Apple Computer - Steve Jobs' Success Story
Jobs dropped out of Reed College after one semester and went to work for Atari designing games. He thought about saved the money he earned while working at Atari so that he could take a trip to India and sate his bourgeoning interest in the spiritualism of the East.
After returning home from India, Jobs and Wozniak renewed their friendship. Jobs was shown a small computer that Wozniak had been working on as a hobby, but Jobs saw its possible immediately and persuaded Wozniak to go into company with him. In 1975, at the age of 20, Jobs went to work in his parents' stable with Wozniak working on the Apple I prototype.
The Apple I sold modestly, but well sufficient to be able to go to work on the Apple Ii. In 1977, the new model was put on sale. With a keyboard, colour monitors and user-friendly software, Apple became a success. The company made million in their first year and had surpassed 0 million in their third.

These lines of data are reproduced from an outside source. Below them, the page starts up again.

Lemma exec_paren c : reads_line c -> pr 0 c = paren true (pr 3 c) -> reads_exec c.
Proof.
  intros Hl Hp k s rs t Ht Hrs Hf Hk. pose proof (follow_stops _ _ Hf) as Hst. rewrite Hp in Ht. cbn [paren] in Ht.
  rewrite <- !app_assoc in Ht. set (T := 32 :: chr ")" :: pr_redirs rs ++ t).
  change (strip _) with (chr "(" :: pr 3 c ++ T) in Ht.
  destruct k as [|[|k]]; [lia|destruct Ht; lia|]. cbn [parseexec].
  destruct (peek_txt s _ (zstr "(") Ht) as (s1 & -> & H1 & Hs1). cbn [ch].
  change (negb (chr "(" =? 0) && has_chr (zstr "(") (chr "(")) with true. cbv iota. cbn [parseblock].
  destruct (peek_txt s1 _ (zstr "(") H1) as (s2 & -> & H2 & Hs2). cbn [ch].
  change (negb (negb (chr "(" =? 0) && has_chr (zstr "(") (chr "("))) with false. cbv iota.
  destruct (tok_sym s2 _ _ H2) as (q & e & s3 & -> & H3 & Hs3); [by apply (bool_decide_unpack _)|]. pose proof (proj1 H3) as L3.
  destruct (Hl k s3 T H3) as (c' & s4 & -> & Hc & H4 & Hs4); [apply follow_sym; [by apply (bool_decide_unpack _)|done]|lia|].
  cbn [mbind pres_bind]. change (strip T) with (chr ")" :: pr_redirs rs ++ t) in H4.
  destruct (peek_txt s4 _ (zstr ")") H4) as (s5 & -> & H5 & Hs5). cbn [ch].
  change (negb (negb (chr ")" =? 0) && has_chr (zstr ")") (chr ")"))) with false. cbv iota.
  destruct (tok_sym s5 _ _ H5) as (q6 & e6 & s6 & -> & H6 & Hs6); [by apply (bool_decide_unpack _)|]. pose proof (proj1 H6).
  destruct (parseredirs_read k s6 rs t H6 Hrs Hst) as (rs' & s7 & -> & Hrd & H7 & Hs7); [apply (follow_peek _ _ _ Hf); chars|lia|].
  cbn [mbind pres_bind]. eexists _, s7. split; [reflexivity|]. split; [by rewrite read_wrap, Hc, Hrd|]. split; [done|lia].
Qed.

Lemma parseback_read n k c s t :
  txt s (strip (amps n ++ t)) -> follow (zstr ");") t -> (length buf - s < k)%nat ->
  reads (parseback buf k c s) s (Nat.iter n SBack (as_read buf c)) t.
Proof.
  intros Ht Hf. revert k c s Ht. induction n as [|n IH]; intros [|k] c s Ht Hk; try lia; cbn [parseback].
  - cbn [amps replicate concat app] in Ht. destruct (peek_txt s _ (zstr "&") Ht) as (s1 & -> & H1 & Hs1).
    rewrite (follow_peek _ _ _ Hf) by chars. cbn [negb]. by exists c, s1.
  - change (strip _) with (chr "&" :: amps n ++ t) in Ht. destruct (peek_txt s _ (zstr "&") Ht) as (s1 & -> & H1 & Hs1).
    cbn [ch]. change (negb (negb (chr "&" =? 0) && has_chr (zstr "&") (chr "&"))) with false. cbv iota.
    destruct (tok_sym s1 _ _ H1) as (q & e & s2 & -> & H2 & Hs2); [by apply (bool_decide_unpack _)|]. pose proof (proj1 H2).
    destruct (IH k (CBack c) s2 H2 ltac:(lia)) as (c' & s3 & -> & Hc & H3 & Hs3). exists c', s3. split; [done|].
    split; [|split; [done|lia]]. rewrite Hc, Nat.iter_succ_r. done.
Qed.

Lemma pipe_back c : reads_pipe c -> pr 2 c = pr 1 c -> reads_back c.
Proof.
  intros Hp He n k s t Ht Hf Hk. rewrite He in Ht.
  destruct (Hp k s (amps n ++ t) Ht) as (c1 & s1 & -> & Hc & H1 & Hs1).
  { destruct n as [|n]; [eapply follow_mono; [exact Hf|chars]|].
    apply (follow_sym _ (chr "&")); [by apply (bool_decide_unpack _)|done]. }
  { done. }
  cbn [mbind pres_bind]. pose proof (proj1 H1). destruct (parseback_read n k c1 s1 t H1 Hf) as (c2 & s2 & -> & Hc2 & H2 & Hs2); [lia|].
  exists c2, s2. split; [done|]. split; [by rewrite Hc2, Hc|]. split; [done|lia].
Qed.

Lemma back_more c : reads_back c -> reads_back (SBack c).
Proof.
  intros Hb n k s t Ht Hf Hk. cbn [pr Nat.ltb Nat.leb paren] in Ht. rewrite <- app_assoc in Ht.
  rewrite <- Nat.iter_succ_r. by apply (Hb (S n) k s t).
Qed.

Lemma back_line c : reads_back c -> pr 3 c = pr 2 c -> reads_line c.
Proof.
  intros Hb He k s t Ht Hf Hk. destruct k as [|k]; [lia|]. rewrite He in Ht. cbn [parseline].
  destruct (Hb 0%nat k s t Ht) as (c' & s1 & Hr & Hc & H1 & Hs1); [eapply follow_mono; [exact Hf|chars]|lia|].
  cbn [Nat.iter] in Hc. destruct (parsepipe buf k s) as [[c0 s0]| |]; [|done|done]. cbn [mbind pres_bind] in *. rewrite Hr. cbn [mbind pres_bind].
  destruct (peek_txt s1 _ (zstr ";") H1) as (s2 & -> & H2 & Hs2). rewrite (follow_peek _ _ _ Hf) by chars.
  exists c', s2. split_and!; [done|done|done|lia].
Qed.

However, in addition to the Apple Iii and its successor the Lisa not selling as well as had been hoped and a marked growth in competition in the sale of Pcs, 1980 saw Apple lose approximately half of its sales to Ibm. Things got worse for Jobs in 1983 when a fight with the directors got him kicked off the board by the Ceo, John Sculley, whom Jobs himself had hired.
In 1984, as a response to the sharp decline in sales, Jobs released the Apple Mac Processing speeds previously unseen, unmatched graphics, and an optic disk drive, at ,950 each, sold poorly.
Persistent after the failures of the NeXt venture, Jobs began toying with software and started to focus his concentration on a company he'd bought from George Lucas in 1986, Pixar Animation Studios. Jobs signed a three-picture deal with Disney, and began working on the first computer-animated feature. Released in the fall of 1995, it had taken "Toy Story" four years to be made. But the work had been well worth it, the film was an anticipated success. Pixar went collective in 1996, and in one day of trading, Jobs 80% share had come to be worth billion.
Apple was struggling, having failed to develop a new Mac Proving the ability of the Apple computers. The introduction of the G3 Power Pc microprocessor made the Apple faster than those computers operating on Pentium processors. Apple also turned its energies toward producing an cheap desktop, the iMac, that was another hit for the company. With Jobs once again in control, Apple was able to quickly turn itself around, and by the end of 1998, was bringing in .9 billion in sales. Jobs had returned to his first love, a exiguous older and a exiguous wiser. He had made Apple salutary again and returned it to a place where it was contributing new and innovative technologies to the computer world.